PROBLEM STATEMENT: From the records below, please return each line that holds the word "unlimited".

RAW DATA below:

Lemma wp_compact_spins fuel s v1 v2 b :
  body_ok s [[v1]; [v2]] -> too_large v1 v2 -> calm b -> ~ lim -> wp (compact_loop encoding compression leaf_entries junk pool_request fuel 0) (fun finished _ => finished = false) (fun _ _ => False) (World b s).
Proof.
  intros Hs Hl. revert s b Hs. induction fuel as [|fuel IH]; intros s b Hs Hb Hnl; cbn [compact_loop]; apply wp_bind, wp_obj_get; cbn [obj id]; rewrite (shape_count _ _ (bo_shape _ _ Hs)); cbn [length Nat.add Nat.ltb Nat.leb]; [by apply wp_ret|].
  assert (Hs2 : shape_ok s ([[v1]] ++ [v2] :: [])) by (by apply Hs). pose proof (sh_values _ _ (bo_shape _ _ Hs)) as Hv. change (mjoin [[v1]; [v2]]) with [v1; v2] in Hv. pose proof Hv as Hv'. apply Forall_cons in Hv' as [H1 Hv']. rewrite Forall_singleton in Hv'.
  apply wp_bind. eapply (wp_leaf_size s [] [v1] [[v2]]); [by apply Hs|done|]. apply wp_bind. eapply wp_leaf_size; [exact Hs2|done|]. cbn [length]. replace (_ <=? _) with true by lia.
  apply wp_bind. eapply (wp_leaf_values s [] [v1] [[v2]]); [by apply Hs|done|]. apply wp_bind. eapply wp_leaf_values; [exact Hs2|done|]. apply wp_bind.
  eapply (wp_replace_with s [] [[v1]; [v2]] [] [v1; v2] Balanced (fun mid => mid = [[v1]; [v2]])); [by apply quiet_two_leaves|done|done|cbn; lia|done| |done].
  intros b' s' mid Hb' Hs' _ -> _. by apply IH.
Qed.

(** ** The list the operations implement *)

Lemma unlimited_calm b : (lim <-> ~ unlimited b) -> calm b /\ (lim -> ~ unlimited b).
Proof.
  intros H. split; [|apply H]. unfold calm, unlimited in *. destruct (b ≫= enforced); [left; split; [by apply H|done]|right; split; [|done]]. intros Hl. by apply H in Hl.
Qed.

(** [m] ends with a list and an answer [after] allows, or, only under a memory limit, with an allocation that
    was refused and a list [kept] allows. *)
Definition follows {A} (m : M (world SegmentedList) A) (w : world SegmentedList) (after : A -> list bytes -> Prop) (kept : list bytes -> Prop) : Prop :=
  wp m (fun a w' => calm (mem w') /\ exists vs, seg_repr (obj w') vs /\ after a vs) (fun e w' => lim /\ is_bad_alloc e = true /\ exists vs, seg_repr (obj w') vs /\ kept vs) w.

End of RAW DATA.

WRITTEN REPLY:
Lemma unlimited_calm b : (lim <-> ~ unlimited b) -> calm b /\ (lim -> ~ unlimited b).
  intros H. split; [|apply H]. unfold calm, unlimited in *. destruct (b ≫= enforced); [left; split; [by apply H|done]|right; split; [|done]]. intros Hl. by apply H in Hl.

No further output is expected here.